Destarte, o Tribunal de Justiça, no Acórdão Teckal, o leading case nesta matéria, veio clarificar as
situações em que a celebração de contratos entre dois entes públicos não implica necessariamente a
realização de um procedimento contratual, explicitando os casos em que uma entidade adjudicante se
pode abastecer num fornecimento, serviço ou numa obra, junto de um ente público; não cumprindo assim
as regras impostas para a contratação pública do ordenamento comunitário e nacional. (7)
Ainda que necessariamente incipiente, a fórmula encontrada põe a tónica na autonomia decisória por
parte da entidade adjudicatória e decompõe os seguintes requisitos, cumulativos e permanentes: (8)
desde logo, que o poder adjudicante detenha sobre a entidade adjudicatória um controlo análogo àquele
que exerce sobre os seus próprios serviços(9), e que esta entidade realize o essencial da sua actividade
para as entidades adjudicantes que a controlam.(10)
A verificação simultânea de ambas as condições significa uma excepção à aplicação das regras gerais da
contratação pública, impondo-se, por consequência, e seguindo quer a orientação jurisprudencial
comunitária, quer a orientação da doutrina, uma interpretação restritiva.(11)
Concepção esta que tem evoluído para uma posição mais flexível.(12)
De tal forma que nas conclusões apresentadas pelo Advogado Geral no decurso do processo Coditel
(processo C-324/07),(13) foi por este sublinhado que não obstante a importância das normas relativas à
contratação pública para a construção europeia, elas não podem utilizar-se irreflectidamente. Na
realidade, há que articular o seu objectivo com a valoração de outros domínios políticos. Não pode haver
uma prevalência desproporcionada nos objectivos do direito da concorrência e em simultâneo , uma
influência excessiva no direito dos Municípios à autonomia administrativa bem como nas competências
dos Estados-Membros.(14)
Atenta a complexidade crescente da auto-organização dos Estados e em simultâneo, as exigências
impostas por um mercado cada vez mais concorrencial, importa uma melhor clarificação dos critérios
assumidos em Teckal, para que todos os Estados-Membros os possam incorporar, sem reservas ou
dúvidas, nos respectivos ordenamentos jurídicos internos.
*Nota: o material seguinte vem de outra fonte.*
(** ** Readers

    A reader consumes part of the file and gives a value, or fails, where the
    code returns a negative value after destroying what it built: the caller of
    [policydb_read] destroys the policy then. *)

Definition reader (A : Type) : Type := policy_file → M (option A * policy_file).

Declare Scope reader_scope.
Delimit Scope reader_scope with reader.

Definition rret {A} (x : A) : reader A := λ fp, mret (Some x, fp).
Definition rfail {A} : reader A := λ fp, mret (None, fp).
Definition rbind {A B} (m : reader A) (k : A → reader B) : reader B := λ fp,
  '(r, fp) ← m fp;
  match r with None => mret (None, fp) | Some x => k x fp end.
Definition lift {A} (m : M A) : reader A := λ fp, x ← m; mret (Some x, fp).

Notation "x <~ y ;; z" := (rbind y (λ x : _, z)) (at level 20, y at level 99, z at level 200, only parsing) : reader_scope.
Notation "' x1 <~ y ;; z" := (rbind y (λ x : _, let ' x1 := x in z))
  (at level 20, x1 pattern, y at level 99, z at level 200, only parsing) : reader_scope.
Notation "'guard' b ;; k" := (if (b : bool) then k else rfail) (at level 100, b at level 99, k at level 200) : reader_scope.

#[local] Open Scope reader_scope.

(** [malloc] or [calloc], failing for a null pointer. *)
Definition alloc : reader unit := λ fp,
  p ← malloc;
  mret (match p with None => None | Some _ => Some tt end, fp).

(** [for (i = 0; i < n; i++)]. *)
Fixpoint repeated {A} (n : nat) (f : A → reader A) (s : A) : reader A :=
  match n with
  | O => rret s
  | S n => s <~ f s ;; repeated n f s
  end.

Definition entry (bytes : Z) : reader (list Z) := λ fp, next_entry fp bytes.

(** [le32_to_cpu(buf[i])]. *)
Definition le32_at (buf : list Z) (i : nat) : Z := le_val (take 4 (drop (4 * i) buf)).

Definition entry1 : reader Z := buf <~ entry 4 ;; rret (le32_at buf 0).
Definition entry2 : reader (Z * Z) := buf <~ entry 8 ;; rret (le32_at buf 0, le32_at buf 1).
Definition entry3 : reader (Z * Z * Z) := buf <~ entry 12 ;; rret (le32_at buf 0, le32_at buf 1, le32_at buf 2).
Definition entry4 : reader (Z * Z * Z * Z) := buf <~ entry 16 ;; rret (le32_at buf 0, le32_at buf 1, le32_at buf 2, le32_at buf 3).

(** [key = malloc(len + 1); next_entry(key, fp, len); key[len] = 0;] *)
Definition read_key (len : Z) : reader string :=
  _ <~ alloc ;;
  buf <~ entry len ;;
  rret (cstring buf).

(** [zero_or_saturated] of a [uint32_t]; a [size_t] with a 32-bit value is never
    saturated. *)
Definition zero_or_saturated32 (len : Z) : bool := (len =? 0) || (len =? 2 ^ 32 - 1).

Definition rstr (len : Z) : reader string := λ fp,
  '(rc, str, fp) ← str_read fp len;
  mret (if nz rc then None else cstring <$> str, fp).

Definition rebitmap : reader ebitmap := λ fp,
  '(rc, e, fp) ← ebitmap_read fp;
  mret (if nz rc then None else Some e, fp).

Definition rinsert {K V} `{HashKey K} (h : option (hashtab K V)) (key : K) (datum : V) : reader (option (hashtab K V)) := λ fp,
  '(rc, h) ← hashtab_insert h key datum;
  mret (if nz rc then None else Some h, fp).

Definition rsymtab {V} (size : Z) : reader (symtab V) := λ fp,
  '(rc, s) ← symtab_init (Symtab None 0) size;
  mret (if nz rc then None else Some s, fp).

(** ** MLS fields and contexts *)

Definition type_set_read : reader type_set :=
  types <~ rebitmap ;;
  negset <~ rebitmap ;;
  flags <~ entry1 ;;
  rret (TypeSet types negset flags).

(** Without items [buf[0]] still holds their number. *)
Definition mls_read_range_helper : reader mls_range :=
  items <~ entry1 ;;
  guard negb (items >? 2) ;;
  buf <~ entry (4 * items) ;;
  let sens0 := if items =? 0 then items else le32_at buf 0 in
  let sens1 := if items >? 1 then le32_at buf 1 else sens0 in
  cat0 <~ rebitmap ;;
  if items >? 1 then
    cat1 <~ rebitmap ;;
    rret (MlsRange (MlsLevel sens0 cat0) (MlsLevel sens1 cat1))
  else
    '(rc, cat1) <~ lift (ebitmap_cpy cat0) ;;
    guard negb (nz rc) ;;
    rret (MlsRange (MlsLevel sens0 cat0) (MlsLevel sens1 cat1)).

Definition mls_read_level : reader mls_level :=
  sens <~ entry1 ;;
  cat <~ rebitmap ;;
  rret (MlsLevel sens cat).

Definition POLICYDB_VERSION_MLS : Z := 19.

(** The range is zero in the versions without MLS. *)
Definition context_read_and_validate (p : policydb) : reader context_struct :=
  '(user, role, type) <~ entry3 ;;
  range <~ (if policyvers p >=? POLICYDB_VERSION_MLS then mls_read_range_helper else rret mls_range_init) ;;
  let c := Context user role type range in
  valid <~ lift (get (policydb_context_isvalid p c)) ;;
  guard valid ;;
  rret c.

(** ** Symbols *)

Definition perm_read (nprim : Z) (h : option (hashtab string Z)) : reader (option (hashtab string Z)) :=
  _ <~ alloc ;;
  '(len, value) <~ entry2 ;;
  key <~ rstr len ;;
  guard value_isvalid value nprim ;;
  rinsert h key value.

Definition common_read (h : option (hashtab string common_datum)) : reader (option (hashtab string common_datum)) :=
  _ <~ alloc ;;
  '(len, value, nprim, nel) <~ entry4 ;;
  guard negb (len =? 0) ;;
  permissions <~ rsymtab PERM_SYMTAB_SIZE ;;
  guard negb (nprim >? PERM_SYMTAB_SIZE) ;;
  key <~ read_key len ;;
  t <~ repeated (Z.to_nat nel) (perm_read nprim) (s_table permissions) ;;
  rinsert h key (CommonDatum value (Symtab t nprim)).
(1) Entre outros, Cláudia Viana, Os Princípios Comunitários na Contratação Pública, Coimbra Editora, 2007.
(2) Aliás, o fenómeno da europeização é antecedido pela própria globalização do Direito Administrativo. Vidé Suzana Tavares da Silva,
em Um Novo Direito Administrativo, Edições da Universidade Coimbra, 2010. Sobre o conceito de Direito Administrativo Global leia-se o
artigo de Richard B. Stewart, Il Diritto Amministrativo Globale, in Rivista Trimestrale di Diritto Publico, nº 3, de 2005.
(3) Maria João Estorninho, Direito Europeu dos Contratos Públicos, Um Olhar Português, Almedina, Novembro de 2006.
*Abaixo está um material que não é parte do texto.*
(* ===== verification/PolicyInitFacts.v ===== *)
(** * The initial policy is in order

    What [policydb_init] leaves, and when it fails. *)

From S2P Require Import Prelude PolicyFile Ebitmap EbitmapFacts EbitmapIter Hashtab HashtabFacts HashtabSpec Avtab AvtabFacts.
From S2P Require Import Mls Policydb MlsPolicy MlsFacts Conditional ConditionalFacts ConditionalSpec Context ContextSpec Constraint ObjectSid Optimize.
From S2P Require Import Validate ValidateFacts ValidateRules PolicySetters ReadPolicy IndexPolicy PolicydbRead PolicydbInit.
From S2P Require Import ReadFacts ReadRulesFacts IndexFacts PolicyReadFacts.

(** [m] gives a result with code 0 in [Q], or memory ran out. *)
Definition makes {A} (m : M (Z * A)) (h : heap) (Q : A → Prop) : Prop :=
  wp m h (λ r h', heap_le h h' ∧ (r.1 = 0 ∧ Q r.2 ∨ r.1 ≠ 0 ∧ hp_oom h ≠ [])).

Lemma makes_bind {A B} (m : M (Z * A)) (k : A → M (Z * B)) h (err : Z → A → Z * B) Q R :
  makes m h Q → (∀ x h', Q x → makes (k x) h' R) → (∀ rc x, rc ≠ 0 → (err rc x).1 ≠ 0) →
  makes ('(rc, x) ← m; if nz rc then mret (err rc x) else k x) h R.
Proof.
  intros Hm Hk He. unfold makes in *. apply wp_bind. eapply wp_mono; [exact Hm|]. intros [rc x] h1 [Hle Hx]. cbn [fst snd] in Hx.
  destruct Hx as [[-> Hq]|[Hne Ho]].
  - change (nz 0) with false. cbn iota. eapply wp_mono; [by apply Hk|]. intros r h2 [Hle2 Hr]. split; [by etrans|].
    destruct Hr as [?|[? ?]]; [by left|right]. split; [done|]. by eapply heap_le_oom.
  - unfold nz. rewrite (proj2 (Z.eqb_neq _ _)) by done. cbn [negb]. wp_step. split; [done|]. right. by split; [apply He|].
Qed.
(4) Dados revelados por José F. F.Tavares, in Os Contratos Públicos e a sua Fiscalização pelo Tribunal de Contas, Estudos de
Contratação Pública I, Coimbra Editora, 2008.
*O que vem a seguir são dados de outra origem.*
Lemma getSimpleFilterValue_guard (n : nat) (t : string) :
  @getSimpleFilterValue (guarded host) n t
  = getSimpleFilterValue n t.
Proof.
  revert t; induction n as [|n IH]; intros t; [reflexivity|].
  simpl. rewrite body_guard. apply body_ext. exact IH.
Qed.

(** Tokens that do not begin as a JSON array or object are classified
    without a look at what [JSON.parse] makes of them. *)
Lemma classify_guard (t : string) : classify t = @classify (guarded host) t.
Proof. unfold classify. now rewrite getSimpleFilterValue_guard. Qed.

Lemma getFilter_guard (q : RawQuery) (def : Obj Value) :
  getFilter classify q def = getFilter (@classify (guarded host)) q def.
Proof. apply getFilter_ext. intros s _. apply classify_guard. Qed.

End Evaluation.

(** ** The claims of the specification *)

Section Claims.

Context {host : Host}.

(** The text of a JSON array or object begins as one. *)
Hypothesis JSON_parse_container :
  forall s v, JSON_parse s = Some v -> isObjectLike v = true ->
              json_container_prefix s = true.

(** Decoding can only shorten: a value of [new URLSearchParams(s)] has at
    most the length of [s]. *)
Hypothesis URLSearchParams_length :
  forall s k v, In (k, v) (URLSearchParams s) -> String.length v <= String.length s.

(** A closed example is evaluated on the guarded host, where the tokens at
    hand never reach the parser of the host. *)
Ltac evaluate :=
  rewrite ?(getFilter_guard JSON_parse_container),
          ?(classify_guard JSON_parse_container);
  vm_compute; reflexivity.

(** C1: compiling a filter can throw.  A malformed element of a multi-valued
    key, such as [{gt}], is classified to [null], and the merge of
    [getImplicitANDValue] then calls [Object.keys(null)], which throws a
    [TypeError]; so does a brace-concatenated token with a malformed
    segment.  Only for a scalar value is the [null] tested and the key
    dropped.  The same holds for every array whose elements are all
    classified, one of them to [null]. *)
Theorem C1_null_element_throws :
  snd (getFilter classify [("a", RArr ["{gt}"])] []) = Throw TypeError
  /\ snd (getFilter classify [("a", RStr "{gt}{lt}5")] []) = Throw TypeError
  /\ snd (getFilter classify [("a", RStr "{gt}")] []) = Ok []
  /\ (forall key tokens values,
        existsb (String.eqb key) reserved = false ->
        Forall2 (fun t v => classify t = Ok v) tokens values ->
        In VNull values ->
        snd (getFilter classify [(key, RArr tokens)] []) = Throw TypeError).
Proof.
  split; [evaluate|]. split; [evaluate|]. split; [evaluate|].
  intros key tokens values Hk Hv Hn.
  rewrite (getFilter_one_array _ _ _ _ Hk). cbn [snd].
  now rewrite (getImplicitANDValue_null classify tokens values Hv Hn).
Qed.


(** C3: the key sanitizer lets more through than letters, digits, underscore
    and dot.  The range [A-z] of its pattern [/[^A-z0-9_.]/g] also holds the
    five characters between [Z] and [a], so brackets, backslash, caret and
    backquote survive: the key [a[0]] is left as it is, in the filter, in the
    projection and in the sort. *)
Theorem C3_cleanKey_keeps_more :
  (forall key, cleanKey key = filter_chars key_char key)
  /\ cleanKey "a[0]" = "a[0]"
  /\ getSelect [("select", RStr "a[0]")] [] = Ok [("a[0]", VNum 1)]
  /\ getSort [("sort", RStr "-a^b")] [] = Ok [("a^b", VNum (-1))]
  /\ snd (getFilter (fun s => Ok (VStr s)) [("a[0]", RStr "x")] [])
     = Ok [("a[0]", VStr "x")].
Proof.
  split; [|repeat split; vm_compute; reflexivity].
  intros key. unfold cleanKey, StringUtils.cleanString.
  induction key as [|c key IH]; simpl; [reflexivity|]. rewrite IH.
  replace (negb (key_junk c)) with (key_char c); [reflexivity|].
  unfold key_junk, key_char. rewrite negb_involutive.
  destruct c as [[] [] [] [] [] [] [] []]; vm_compute; reflexivity.
Qed.

(** C4, as amended: the raw filter with [name: "*jo"],
    [age: "{gte}18{lte}65"] and [status: "a|b"] compiles to [name] with the
    case-insensitive pattern [^jo] (a leading star anchors at the start),
    [age] with [$gte: 18] and [$lte: 65], and [status] with
    [$or: ["a", "b"]]. *)
Theorem C4_compiled_example :
  snd (getFilter classify
         [("name", RStr "*jo"); ("age", RStr "{gte}18{lte}65"); ("status", RStr "a|b")] [])
  = Ok [("name", VObj [("$regex", VStr "^jo"); ("$options", VStr "i")]);
        ("age", VObj [("$gte", VNum 18); ("$lte", VNum 65)]);
        ("status", VObj [("$or", VArr [VStr "a"; VStr "b"])])].
Proof. evaluate. Qed.

(** C5: a tag with an empty value is classified to [null], and its key
    omitted, for the comparison tags, the element tags and [{elemMatch}];
    but not for the logical tags: [{and}], [{not}], [{nor}] and [{or}] have
    no test for the empty value, are classified to the operator with the
    value [null], and their key is kept. *)
Theorem C5_empty_operand :
  (forall operator key,
     In operator (comparison ++ element ++ ["$elemMatch"])%list ->
     existsb (String.eqb key) reserved = false ->
     classify (tag_of operator) = Ok VNull
     /\ snd (getFilter classify [(key, RStr (tag_of operator))] []) = Ok [])
  /\ (forall operator key,
        In operator logical ->
        existsb (String.eqb key) reserved = false ->
        classify (tag_of operator) = Ok (VObj [(operator, VNull)])
        /\ snd (getFilter classify [(key, RStr (tag_of operator))] [])
           = Ok (obj_set [] (cleanKey key) (VObj [(operator, VNull)])))
  /\ snd (getFilter classify [("key", RStr "{and}")] [])
     = Ok [("key", VObj [("$and", VNull)])].
Proof.
  split; [|split; [|evaluate]]; intros operator key Hin Hk;
    rewrite (getFilter_one_string _ _ _ _ Hk); cbn [snd]; simpl in Hin;
    repeat (destruct Hin as [E|Hin];
            [subst operator;
             match goal with
             | |- ?c = ?r /\ _ => assert (Hc : c = r) by evaluate; rewrite Hc
             end; split; reflexivity|]);
    destruct Hin.
Qed.

(** A token of groups goes to the implicit-AND branch. *)
Lemma body_and_groups (f : string -> Outcome Value) (gs : list (string * string)) :
  groups_wf gs = true ->
  isElementMatchFilter (concat_groups gs) = false ->
  isLogicalOperator (concat_groups gs) = false ->
  getSimpleFilterValue_body f (concat_groups gs)
  = getImplicitANDValue f (and_pieces (concat_groups gs)).
Proof.
  unfold groups_wf. rewrite andb_true_iff. intros [Hlen Hg] Hem Hlo.
  apply Nat.leb_le in Hlen.
  assert (Hne : gs <> []) by (destruct gs; [simpl in Hlen; lia | discriminate]).
  assert (Hpipe : mem_char "|" (concat_groups gs) = false).
  { apply concat_groups_mem; try easy. now apply forallb_group_no_pipe. }
  unfold getSimpleFilterValue_body.
  assert (E0 : (concat_groups gs =? "") = false).
  { destruct gs as [|g gs]; [congruence | reflexivity]. }
  rewrite E0, (isJson_prefix JSON_parse_container _ (groups_no_json gs Hne Hg)), Hem, Hlo.
  assert (Eor : isORFilter (concat_groups gs) = false).
  { unfold isORFilter. now rewrite indexOf_mem, Hpipe. }
  assert (Eand : isANDFilter (concat_groups gs) = true).
  { unfold isANDFilter. rewrite indexOf_mem.
    replace (mem_char "{" (concat_groups gs)) with true
      by (destruct gs as [|g gs]; [congruence | reflexivity]).
    rewrite (split_groups gs Hg). cbn [List.filter non_empty String.eqb negb].
    rewrite (filter_non_empty_pieces gs (fun x => x)) by (intros; apply non_empty_piece).
    rewrite length_map. apply Nat.ltb_lt. lia. }
  rewrite Eor, Eand. reflexivity.
Qed.

Lemma groups_ok_wf (gs : list (string * string)) : groups_ok gs = true -> groups_wf gs = true.
Proof.
  unfold groups_ok, groups_wf. rewrite !andb_true_iff.
  intros [Hlen Hg]. split; [assumption | now apply forallb_group_wf].
Qed.

(** Without a comma in the values, the pieces are the groups. *)
Lemma and_pieces_groups_ok (gs : list (string * string)) :
  forallb group_ok gs = true -> and_pieces (concat_groups gs) = map group_text gs.
Proof.
  intros Hg. pose proof (forallb_group_wf gs Hg) as Hw.
  assert (Hcomma : mem_char "," (concat_groups gs) = false).
  { apply concat_groups_mem; try easy. apply forallb_group_no; auto. }
  unfold and_pieces. rewrite (and_split_no_comma _ Hcomma), (split_groups gs Hw).
  cbn [List.filter non_empty String.eqb negb]. rewrite map_map.
  apply (filter_non_empty_pieces gs (String "{")). reflexivity.
Qed.

(** C6: a token of two or more concatenated [{op}value] groups, which is
    neither an element-match nor a logical-operator token, is split at its
    opening braces and at its commas: each group gives the group up to its
    first comma, then the pieces of its value between the commas, and the
    token is classified as the merge of all these.  When no value holds a
    comma, these are the groups, one substring per group.  When each piece
    is classified to a single-operator object, the merge is the object that
    holds their operators, with no [$and] around it, and the value of an
    operator is the one of the last piece that gives it.  So [{gt}5{lt}10]
    is classified to [$gt: 5, $lt: 10] and [{gt}5{gt}7] to [$gt: 7].  The
    token [{in}a,b{nin}c,d] of the two groups [{in}a,b] and [{nin}c,d] is
    split into the four pieces [{in}a], [b], [{nin}c] and [d], and is
    classified to [0: d, $in: a, $nin: c], where the merge of its two groups
    is [$in: a,b, $nin: c,d]. *)
Theorem C6_implicit_and :
  (forall gs,
     groups_wf gs = true ->
     isElementMatchFilter (concat_groups gs) = false ->
     isLogicalOperator (concat_groups gs) = false ->
     classify (concat_groups gs)
     = getImplicitANDValue classify (flat_map comma_pieces gs))
  /\ (forall gs,
        groups_ok gs = true ->
        isElementMatchFilter (concat_groups gs) = false ->
        isLogicalOperator (concat_groups gs) = false ->
        classify (concat_groups gs) = getImplicitANDValue classify (map group_text gs))
  /\ (forall tokens entries,
        Forall2 (fun t kv => classify t = Ok (VObj [kv])) tokens entries ->
        getImplicitANDValue classify tokens = Ok (VObj (merge entries))
        /\ forall k, k <> "__proto__" -> obj_get (merge entries) k = obj_get (rev entries) k)
  /\ classify "{gt}5{lt}10" = Ok (VObj [("$gt", VNum 5); ("$lt", VNum 10)])
  /\ classify "{gt}5{gt}7" = Ok (VObj [("$gt", VNum 7)])
  /\ concat_groups [("in", "a,b"); ("nin", "c,d")] = "{in}a,b{nin}c,d"
  /\ flat_map comma_pieces [("in", "a,b"); ("nin", "c,d")] = ["{in}a"; "b"; "{nin}c"; "d"]
  /\ classify "{in}a,b{nin}c,d"
     = Ok (VObj [("0", VStr "d"); ("$in", VStr "a"); ("$nin", VStr "c")])
  /\ classify "{in}a,b" = Ok (VObj [("$in", VStr "a,b")])
  /\ classify "{nin}c,d" = Ok (VObj [("$nin", VStr "c,d")])
  /\ merge [("$in", VStr "a,b"); ("$nin", VStr "c,d")]
     = [("$in", VStr "a,b"); ("$nin", VStr "c,d")].
Proof.
  split; [|split; [|split; [|repeat split; try reflexivity; evaluate]]].
  - intros gs Hg Hem Hlo.
    rewrite (classify_unfold URLSearchParams_length), (body_and_groups _ gs Hg Hem Hlo).
    f_equal. apply and_pieces_groups.
    unfold groups_wf in Hg. now apply andb_true_iff in Hg as [_ Hg].
  - intros gs Hg Hem Hlo.
    rewrite (classify_unfold URLSearchParams_length),
      (body_and_groups _ gs (groups_ok_wf gs Hg) Hem Hlo).
    f_equal. apply and_pieces_groups_ok.
    unfold groups_ok in Hg. now apply andb_true_iff in Hg as [_ Hg].
  - intros tokens entries H. split.
    + rewrite (getImplicitANDValue_merge classify tokens
                 (map (fun kv => VObj [kv]) entries) (map (fun kv => [kv]) entries)).
      * unfold merge. now rewrite fold_singletons.
      * now apply Forall2_map_r.
      * apply Forall2_map_same. reflexivity.
    + intros k Hk. unfold merge. rewrite (merge_lookup entries [] k Hk).
      now destruct (obj_get (rev entries) k).
Qed.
(5) “Lo que se ha visto com normalidad o lo largo de muchos años, ahora se contempla bajo la lupa de essa nueva rama del
ordenamiento. Lupa que és de grand aumento. “ Francisco Sosa Wagner, in Pueden los contratos quedar en casa?, Diário La Ley, nº
6715, Año XXVIII de 17/05/07.
(6) Sobre o tema, Pedro Sanchez Fernandes, em Os Parâmetros de Controlo da Privatização Administrativa – Instrumentos de
Fiscalização Judicial da Decisão Jurídico-Política da Privatização, Almedina, 2010 e Pedro Gonçalves, Entidades Privadas com
Poderes Públicos, Almedina, 2005.
(7)(Processo C – 107/98, Teckal Srl/ Município de Viano AGAC (Azienda Gás-Acqua Consorziale).
(8) Características referidas no Acórdão Comissão/República da Áustria, processo C – 29/04.
(9) “ A noção de controlo análogo implica uma possibilidade de influência determinante tanto sobre os objectivos estratégicos como
sobre as decisões importantes”; Acórdão Coditel.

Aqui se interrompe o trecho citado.